▶ WORK INSTRUCTION:
Read the records below and copy each line that contains "reflexivity".

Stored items

Lemma kept_by_Ok cr released rule retain ppb kept :
  1 ≤ SettlementUnit cr → cur released = cr → 0 ≤ minor released ≤ MaxInt64 →
  kept_by cr released rule retain ppb = Ok kept →
  cur kept = cr ∧ 0 ≤ minor kept ∧
  Z.min (minor released) (minor kept) = kept_exact cr rule (minor retain) ppb (minor released).
Proof.
  intros Hu Hc Hm. unfold kept_by, kept_exact. destruct (String.eqb rule ReleaseAll).
  { intros H. inv_res. simpl. split_and!; done || lia. }
  destruct (String.eqb rule RollAmount).
  { destruct (bool_decide_reflect (cur retain = cr)); [|done]. rewrite Sign_neg_iff.
    destruct (Z.ltb_spec (minor retain) 0); [done|]. cbn [negb orb]. intros H'. inv_res. split_and!; done || lia. }
  destruct (String.eqb rule RollPercent); [|done].
  destruct (Z.ltb_spec ppb 0), (Z.ltb_spec 1000000000 ppb); try done. cbn [orb].
  unfold kept_percent, DefaultPolicy. cbn [Unit]. rewrite big_half_up_exact by nia. rewrite bind_of_Ok.
  set (k := round_div _ _ _). assert (0 ≤ k) by (apply round_div_nonneg; nia).
  destruct (Z.ltb_spec (minor released) (k * SettlementUnit cr)) as [Hlt|Hge]; intros H'.
  - inv_res. split_and!; [done|lia|]. rewrite Z.min_id, Z.min_l; lia.
  - unfold is_int64, MinInt64 in H'. rewrite (proj2 (Z.leb_le _ (k * SettlementUnit cr))) in H' by nia.
    rewrite (proj2 (Z.leb_le _ MaxInt64)) in H' by lia. simpl in H'. inv_res. simpl. split_and!; [done|nia|done].
Qed.

(** The permission a released payment takes away. A reduction is answered
    only for non-negative payments of one registered currency. Without
    confirmation, without a fall in the payment, or under a rule that rolls
    everything, it is zero; otherwise it is the fall less what the rule keeps,
    exactly: nothing, the stated amount, or the stated share rounded half-up to
    the settlement unit, and never more than the fall itself. *)
Theorem ReleasedReduction_exact before after rule retain ppb confirmed r :
  minor before ≤ MaxInt64 → minor after ≤ MaxInt64 →
  ReleasedReduction before after rule retain ppb confirmed = Ok r →
  Lookup (Code (cur before)) = Ok (cur before) ∧ cur after = cur before ∧ cur r = cur before ∧
  0 ≤ minor before ∧ 0 ≤ minor after ∧ 0 ≤ minor r ≤ Z.max 0 (minor before - minor after) ∧
  minor r =
    (if negb confirmed || (minor before <=? minor after) || String.eqb rule RollAll then 0
     else minor before - minor after
       - kept_exact (cur before) rule (minor retain) ppb (minor before - minor after)).
Proof.
  intros Hb Ha. unfold ReleasedReduction. destruct (Lookup _) as [known| |] eqn:El; [|done..].
  destruct (bool_decide_reflect (known = cur before)) as [->|]; [simpl|done].
  destruct (bool_decide_reflect (cur before = cur after)) as [Ec|]; [simpl|done]. rewrite !Sign_neg_iff.
  destruct (Z.ltb_spec (minor before) 0), (Z.ltb_spec (minor after) 0); try done. simpl.
  destruct confirmed; simpl; [|intros H'; inv_res; simpl; split_and!; done || lia].
  rewrite Cmp_same by (by rewrite Ec). rewrite core_of_Ok, bind_of_Ok.
  destruct (Z.ltb_spec (minor after) (minor before)) as [Hlt|Hge].
  2: { rewrite (proj2 (Z.leb_le (minor before) _)) by lia. intros H'.
    destruct (Z.ltb_spec (minor before) (minor after)); simpl in H'; inv_res; simpl; split_and!; done || lia. }
  rewrite (proj2 (Z.leb_gt (minor before) _)) by lia. simpl.
  destruct (String.eqb rule RollAll); [intros H'; inv_res; simpl; split_and!; done || lia|].
  intros H'. inv_core. apply Sub_nonneg_iff in Hr as ->; [|lia|lia|by rewrite Ec].
  pose proof (Lookup_unit _ _ El) as Hunit.
  apply kept_by_Ok in Hr0 as (Hck & Hk0 & Hk); [|lia|done|simpl; lia]. simpl in Hk.
  apply Cmp_Ok in Hr1 as [_ ->]. simpl in H'. rewrite <- Hk.
  assert ((0 <? (if minor r1 <? minor before - minor after then -1
      else if minor before - minor after <? minor r1 then 1 else 0)) = (minor before - minor after <? minor r1)) as E.
  { destruct (Z.ltb_spec (minor r1) (minor before - minor after)),
      (Z.ltb_spec (minor before - minor after) (minor r1)); done || lia. }
  rewrite E in H'. destruct (Z.ltb_spec (minor before - minor after) (minor r1)) as [Hbig|Hsmall].
  - apply Sub_nonneg_iff in H' as ->; [|simpl; lia..|done]. simpl. split_and!; done || lia.
  - apply Sub_nonneg_iff in H' as ->; [|simpl; lia|lia|simpl; by rewrite Hck]. simpl. split_and!; done || lia.
Qed.

Lemma ReleasedReduction_exact_witness :
  ReleasedReduction (MkAmount 12345670 AMD) (MkAmount 345670 AMD) RollPercent no_amount 333333333 true =
    Ok (MkAmount 8000000 AMD) ∧
  8000000 = 12000000 - kept_exact AMD RollPercent 0 333333333 12000000.
Proof.
  split; [vm_compute; reflexivity|].
  exact (proj2 (proj2 (proj2 (proj2 (proj2 (proj2
    (ReleasedReduction_exact (MkAmount 12345670 AMD) (MkAmount 345670 AMD) RollPercent no_amount 333333333 true
      (MkAmount 8000000 AMD) ltac:(discriminate) ltac:(discriminate) ltac:(vm_compute; reflexivity)))))))).
Defined.
(* ===== verification/Dynamic.v ===== *)
(** The reduced dynamic search of [pkg/core/plan/dynamic.go]: up to three fixed
    instalments falling due on one day, and every split of the cash at each due
    date, looked at once through a memo and under a cap on the work.

    The search is shown to answer with a cheapest plan among all plans that
    split the cash into quanta, the shortest of the cheapest, whenever it was
    not cut short; and with a real plan whenever it answers with one. *)
From S2P Require Import Prelude Money Dates Model Allocation PlanBase PlanInput SimState Effects Answer.

Record DynamicRequest := MkDynamicRequest {
  DrInput : Input;
  DrHorizon : Z;
  DrMaxStates : Z;
  DrQuantum : Z }.

Record DynamicStep := MkDynamicStep {
  DsOn : Date;
  DsRequired : list Amount;
  DsExtras : list Amount;
  DsInterest : Amount;
  DsCash : Amount }.

(** [SharedInputHash] is left out. *)
Record DynamicReport := MkDynamicReport {
  DrSteps : list DynamicStep;
  DrCost : option Amount;
  DrPayoff : Date;
  Complete : bool;
  DrCertificate : Certificate }.

(** The array of three balances has one entry for each loan; the entries past
    them stay zero and are left out. *)
Record dynamicKey := MkDynamicKey { k_Event : Z; k_Cash : Z; k_Balances : list Z }.
#[export] Instance dynamicKey_eq_dec : EqDecision dynamicKey.
Proof. solve_decision. Defined.
#[export] Instance dynamicKey_countable : Countable dynamicKey.
Proof.
  apply (inj_countable' (λ k, (k_Event k, k_Cash k, k_Balances k)) (λ '(e, c, b), MkDynamicKey e c b)). by intros [].
Defined.

Record dynamicTail := MkDynamicTail { t_found : bool; t_cost : Z; t_steps : list DynamicStep }.
Definition no_tail : dynamicTail := MkDynamicTail false 0 [].

(** The fields of [dynamicSearch] that change. *)
Record dynamicSearch := MkDynamicSearch {
  d_work : Z;
  d_states : Z;
  d_truncated : bool;
  d_memo : gmap dynamicKey dynamicTail }.
#[export] Instance dynamicSearch_eta : Eta dynamicSearch := λ s,
  MkDynamicSearch (d_work s) (d_states s) (d_truncated s) (d_memo s).
Abbreviation D := (Step dynamicSearch).

(** * The domain *)

Definition outside {A} (reason : string) : pres A := unsupported "" (String.append "dynamic domain: " reason).
(* ===== verification/Sim.v ===== *)
(** One policy on one timeline: [pkg/core/plan/sim.go], with the simulation
    half of [spending.go] and [cash_routing.go].

    Each method of the simulator is a step of [M]; [run] is the loop that plays
    them until every loan is clear. *)
From S2P Require Import Prelude Money Dates Model Allocation Schedule Calendar Fees PlanBase PlanInput SimState.

(** * Reading the state *)

Definition cash_plan (s : sim) : CashPlan := Cash (s_in s).
Definition separate (s : sim) : bool := SeparateSpending (cash_plan s).
Definition zero (s : sim) : Amount := Zero (s_cur s).

(** [*s.in.Cash.Spending]. *)
Definition spending : M SpendingPlan := λ s,
  match Spending (cash_plan s) with
  | Some p => Ok (p, s)
  | None => Panic "nil pointer dereference"
  end.

Definition allClosed (s : sim) : bool := forallb l_closed (s_loans s).

Definition ym (d : Date) : Z := Year d * 12 + Month d.

(** * Accrual and quotes *)

Definition accrueTo (l : loanState) (on : Date) : pres loanState :=
  if negb (After on (l_from l)) || (Sign (l_balance l) <=? 0) then Ok l
  else
    let c := l_contract l in
    i ← core (Accrue (l_balance l) (NominalRate c) (DaysBetween (l_from l) on) (ContractDayCount c) (Rounding c));
    accrued ← core (Add (l_accrued l) i);
    Ok (l <| l_accrued := accrued |> <| l_from := on |>).

Definition no_quote (z : Amount) : Quote := MkQuote z z z z false.

Definition below_minimum (c : Contract) (a : Amount) : res bool :=
  if 0 <? Sign (MinAmount (Prepayment c))
  then r ← Cmp a (MinAmount (Prepayment c)); Ok (r <? 0) else Ok false.

(** The principal a partial payment credits: what is left after the fee on all
    of it, at most the balance, rounded down to the settlement unit. *)
Definition quantum (c : Contract) (l : loanState) (on : Date) (used available : Amount) : pres Amount :=
  fee ← core (charge c on available used);
  principal ← core (Sub available fee);
  over ← core (Cmp principal (l_balance l));
  let principal := if 0 <? over then l_balance l else principal in
  Ok (Quantise principal (Money.MkPolicy Down (Unit (Rounding c)))).
(* ===== verification/Tidy.v ===== *)
(** A run keeps its figures in the plan's currency: the sums a result is ranked
    by start at zero of that currency, and addition keeps it. *)
From S2P Require Import Prelude Money Dates Model Fees PlanBase PlanInput SimState Sim SimLogic.

Create HintDb tidy discriminated.
#[export] Hint Constants Opaque : tidy.

Lemma cur_Add a b r : Add a b = Ok r → cur r = cur a ∧ wf_amount r.
Proof.
  unfold Add. intros H. inv_res. case_match; [done|]. injection H as <-. split; [done|apply i64_in].
Qed.

Section Tidy.
Context (cr : Currency).

(** The figures of a result, of the months behind it and of the one under way. *)
Record tidy (s : sim) : Prop := {
  td_cur : s_cur s = cr;
  td_interest : cur (ResInterest (s_res s)) = cr;
  td_fees : cur (ResFees (s_res s)) = cr;
  td_stored : wf_amount (ResInterest (s_res s)) ∧ wf_amount (ResFees (s_res s));
  td_peak : cur (PeakRequired (s_res s)) = cr;
  td_months : Forall (λ m, cur (MsRequired m) = cr) (Timeline (s_res s));
  td_month : 0 < s_cycle s → cur (MsRequired (s_month s)) = cr }.

Definition stays {A} (m : M A) : Prop := triple tidy m (λ _, tidy).

Section Rules.
Context {A B : Type}.

Lemma stays_ret (a : A) : stays (mret a).
Proof using Type. by apply triple_ret. Qed.
Lemma stays_bind (m : M A) (k : A → M B) : stays m → (∀ a, stays (k a)) → stays (m ≫= k).
Proof using Type. intros Hm Hk. eapply triple_bind; [exact Hm|exact Hk]. Qed.
Lemma stays_gets (f : sim → A) : stays (gets f).
Proof using Type. by intros s a s' [-> ->]%gets_Ok E. Qed.
Lemma stays_total (m : res A) : stays (total m).
Proof using Type. by intros s a s' [_ ->]%total_Ok E. Qed.
Lemma stays_attempt (m : pres A) : stays (attempt m).
Proof using Type. by intros s a s' [-> _]%attempt_Ok E. Qed.
Lemma stays_panic w : stays (panic w : M A).
Proof using Type. done. Qed.
Lemma stays_foldM (f : B → A → M B) l : (∀ b x, stays (f b x)) → ∀ b, stays (foldM f b l).
Proof using Type.
  intros Hf. induction l as [|x l IH]; intros b; cbn [foldM]; [by apply triple_ret|].
  eapply triple_bind; [apply Hf|intros c; apply IH].
Qed.
End Rules.

Lemma stays_and_then {A B} (m : M (perror + A)) (k : A → M (perror + B)) :
  stays m → (∀ a, stays (k a)) → stays (and_then m k).
Proof using Type.
  intros Hm Hk. unfold and_then. apply (stays_bind (A := perror + A)); [done|]. intros [e|a]; [apply (stays_ret (A := perror + B))|done].
Qed.
Lemma stays_modify f : (∀ s, s_err (f s) = s_err s) → (∀ s, tidy s → tidy (f s)) → stays (modify f).
Proof using Type. intros He Hf. by apply triple_modify. Qed.
Lemma stays_raise e : stays (raise e).
Proof using Type. apply triple_raise. Qed.
Lemma stays_or_raise {A} (r : perror + A) k : (∀ a, stays (k a)) → stays (or_raise r k).
Proof using Type. intros Hk. apply triple_or_raise. intros a _. apply Hk. Qed.
Lemma stays_sticky m a : stays (sticky m a).
Proof using Type. intros s r s' H E. apply sticky_Ok in H as (? & -> & _); done. Qed.
Lemma stays_when b m : stays m → stays (when b m).
Proof using Type. destruct b; [done|]. intros _. apply stays_ret. Qed.
Lemma stays_loan j : stays (loan j).
Proof using Type. by intros s a s' [_ ->]%loan_Ok E. Qed.
Lemma stays_bucket j : stays (bucket j).
Proof using Type. by intros s a s' [_ ->]%bucket_Ok E. Qed.
Lemma stays_spending : stays spending.
Proof using Type. intros s a s' H E. unfold spending in H. case_match; [|done]. by injection H as <- <-. Qed.

(** What is added to one of the figures keeps its currency. *)
Lemma stays_bump_res (field : Result → Amount) `{!Setter field} x :
  (∀ s v, tidy s → cur v = cur (field (s_res s)) → wf_amount v → tidy (set s_res (set field (λ _, v)) s)) → stays (bump_res field x).
Proof using Type.
  intros Hf s u s' H E. unfold bump_res in H. apply bind_M in H as (a & t & [-> ->]%gets_Ok & H).
  apply bind_M in H as (v & t & Hadd & H). unfold assign_res in H. apply modify_Ok in H as ->. unfold add in Hadd. unstick E.
  split; [done|]. intros Hs. apply cur_Add in Hadd as [Hc Hw]. by apply Hf.
Qed.
Lemma stays_bump_required x : stays (bump_month MsRequired x).
Proof using Type.
  intros s u s' H E. unfold bump_month in H. apply bind_M in H as (a & t & [-> ->]%gets_Ok & H).
  apply bind_M in H as (v & t & Hadd & H). unfold assign_month in H. apply modify_Ok in H as ->. unfold add in Hadd. unstick E.
  split; [done|]. intros [H1 H2 H3 Hw H4 H5 H6]. split; try done. cbn. intros Hn. rewrite <- (H6 Hn). by apply cur_Add in Hadd as [-> _].
Qed.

▶ RESPONSE BOX:
  split; [vm_compute; reflexivity|].
      (MkAmount 8000000 AMD) ltac:(discriminate) ltac:(discriminate) ltac:(vm_compute; reflexivity)))))))).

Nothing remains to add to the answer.